Like LEGO? Love Python! 🧱🐍

Published: (February 7, 2026 at 08:20 AM EST)
4 min read
Source: Dev.to

Source: Dev.to

Episode 1: Building Your First Brick (Defining Classes)

Remember when you were a kid and got your first LEGO set? That moment of pure possibility, staring at a pile of colorful bricks, the instruction manual mocking you with its deceptively simple Step 1?
Well, buckle up, because Python classes are basically LEGO instruction manuals that you get to write yourself. Except instead of losing the tiny pieces in your carpet, you’ll lose them in your codebase. Progress!

In LEGO‑land, someone at corporate HQ designs the molds for each brick type. A 2×4 red brick isn’t just a brick—it’s one of potentially thousands of identical 2×4 red bricks, all stamped from the same master design. Python classes work exactly the same way (minus the Danish engineering precision):

class LegoBrick:
    """Our master blueprint for LEGO bricks"""
    pass

Congratulations! You’ve just designed… absolutely nothing useful. It’s the LEGO equivalent of a smooth 1×1 tile—technically a brick, practically useless for building anything interesting.

Real LEGO bricks have characteristics: color, size, those satisfying little studs on top. In Python, we call these attributes, and we define them in a special method called __init__()—pronounced “dunder init”.

class LegoBrick:
    def __init__(self, color, length, width):
        self.color = color
        self.length = length
        self.width = width
        self.studs = length * width  # Auto‑calculate studs!

What’s happening here?

  • self is Python’s way of saying “this specific brick we’re building right now” (more on this later).
  • We’re giving each brick a color, dimensions, and calculating its studs.
  • The __init__() method runs automatically when we create a new brick (like injection molding in the factory).

Now the fun part—let’s manufacture some actual bricks:

my_red_brick = LegoBrick("red", 2, 4)
my_blue_brick = LegoBrick("blue", 2, 2)
my_weird_green_brick = LegoBrick("green", 1, 8)  # That one piece nobody uses

Each of these is an instance of our LegoBrick class—a real, tangible brick stamped from our blueprint. They all share the same structure (color, length, width, studs) but have different values.

self Revealed

When Python runs my_red_brick = LegoBrick("red", 2, 4), it:

  1. Creates a new, blank brick object.
  2. Automatically passes that brick as self to __init__().

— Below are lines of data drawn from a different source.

(** * Session files *)

(** [LLAMA_SESSION_MAGIC], [LLAMA_SESSION_VERSION], [LLAMA_STATE_SEQ_MAGIC] and
    [LLAMA_STATE_SEQ_VERSION] *)
Definition SESSION_MAGIC : Z := 0x6767736e.
Definition SESSION_VERSION : Z := 9.
Definition SEQ_MAGIC : Z := 0x67677371.
Definition SEQ_VERSION : Z := 2.

(** The part of a file before the state: the prompt. *)
Definition file_header (magic version : Z) (tokens : list Z) : list chunk :=
  [write_u32 magic; write_u32 version; write_u32 (zlen tokens); Raw (concat (le_bytes 4 <$> tokens))].

(** [llama_state_save_file]: the context, the contents of the file and the
    result. The operating system writes what it is given. *)
Definition llama_state_save_file (p : state_params) (cx : state_ctx) (tokens : list Z) : state_ctx * list Z * res bool :=
  let r := write_to None (file_header SESSION_MAGIC SESSION_VERSION tokens ++ (state_chunks p cx).1) in
  ((state_chunks p cx).2, r.1, on_throw false (_ ← r.2; Ok true)).

(** [llama_state_seq_save_file]; the assertion compares the position in the file
    with what was written. *)
Definition llama_state_seq_save_file (p : state_params) (cx : state_ctx) (seq_id : Z) (tokens : list Z) : list Z * res Z :=
  let l := write_kv_cache p cx seq_id in
  let r := write_to None (file_header SEQ_MAGIC SEQ_VERSION tokens ++ l) in
  (r.1, on_throw 0 (_ ← r.2;
    n ← size_written l;
    ggml_assert (zlen r.1 =? 4 * 3 + 4 * zlen tokens + n);;
    Ok (zlen r.1))).

(** The header of a file: the tokens, or nothing when it is not accepted. *)
Definition read_header (magic version capacity : Z) : reads (option (list Z)) :=
  m ← read_u32;
  v ← read_u32;
  if negb (m =? magic) || negb (v =? version) then mret None
  else
    n ← read_u32;
    if capacity <? n then mret None
    else
      l ← read (4 * n);
      mret (Some (i32 <$> words (Z.to_nat n) l)).

(** [llama_state_load_file]: the context, the tokens stored through [tokens_out]
    and [n_token_count_out], and the result. *)
Definition llama_state_load_file (p : state_params) (alloc : Z -> option Z) (file : list Z) (capacity : Z) (cx : state_ctx)
    : state_ctx * option (list Z) * res bool :=
  match read_header SESSION_MAGIC SESSION_VERSION capacity (mk_reader file 0 cx) with
  | (_, Err e) => (cx, None, on_throw false (Err e))
  | (_, Ok None) => (cx, None, Ok false)
  | (s, Ok (Some tokens)) =>
      let r := state_set_data_internal p alloc (mk_reader (rd_left s) 0 cx) in
      (rd_ctx r.1, Some tokens, on_throw false (n_read ← r.2; Ok (n_read =? zlen (rd_left s))))
  end.

(** [llama_state_seq_load_file] *)
Definition llama_state_seq_load_file (p : state_params) (file : list Z) (dest_seq_id capacity : Z) (cx : state_ctx)
    : state_ctx * option (list Z) * res Z :=
  match read_header SEQ_MAGIC SEQ_VERSION capacity (mk_reader file 0 cx) with
  | (_, Err e) => (cx, None, on_throw 0 (Err e))
  | (_, Ok None) => (cx, None, Ok 0)
  | (s, Ok (Some tokens)) =>
      let r := state_seq_set_data_internal p dest_seq_id (mk_reader (rd_left s) 0 cx) in
      let tell := zlen file - zlen (rd_left r.1) in
      (rd_ctx r.1, Some tokens, on_throw 0 (nread ← r.2;
        if nread =? 0 then Ok 0
        else
          ggml_assert (nread <=? zlen (rd_left s));;
          ggml_assert (nread + 4 * 3 + 4 * zlen tokens =? tell);;
          Ok tell))
  end.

You only provide the other arguments (color, length, width). So self is literally “yourself” from the brick’s perspective. It’s like each brick has a tiny internal monologue: “I am red, I am 2 units long, I am 4 units wide…”.

LEGO bricks don’t just sit there (well, mostly they do, but work with me). They can do things—like snap together. Let’s add some behaviors:

class LegoBrick:
    def __init__(self, color, length, width):
        self.color = color
        self.length = length
        self.width = width
        self.studs = length * width

    def describe(self):
        return f"A {self.color} {self.length}x{self.width} brick with {self.studs} studs"

    def can_connect_to(self, other_brick):
        # Simplified logic: bricks can connect if dimensions match
        return (self.length == other_brick.width or 
                self.width == other_brick.length)

Trying it out

red_brick = LegoBrick("red", 2, 4)
print(red_brick.describe())
# Output: "A red 2x4 brick with 8 studs"

blue_brick = LegoBrick("blue", 4, 2)
print(red_brick.can_connect_to(blue_brick))
# Output: True - they can snap together!

Classes are blueprints. Instances are the actual LEGO bricks you build from those blueprints. Methods are what your bricks can do. Attributes are what your bricks know about themselves.

🎯 Key Takeaways

  • class keyword creates the blueprint (like a LEGO mold design).
  • __init__() runs when you create a new instance (manufacturing process).
  • self refers to the specific instance being created or used.
  • Attributes are characteristics (e.g., color, size) stored as self.attribute_name.
  • Methods are behaviors (functions that belong to the class).
  • Instances are actual objects created from the class blueprint.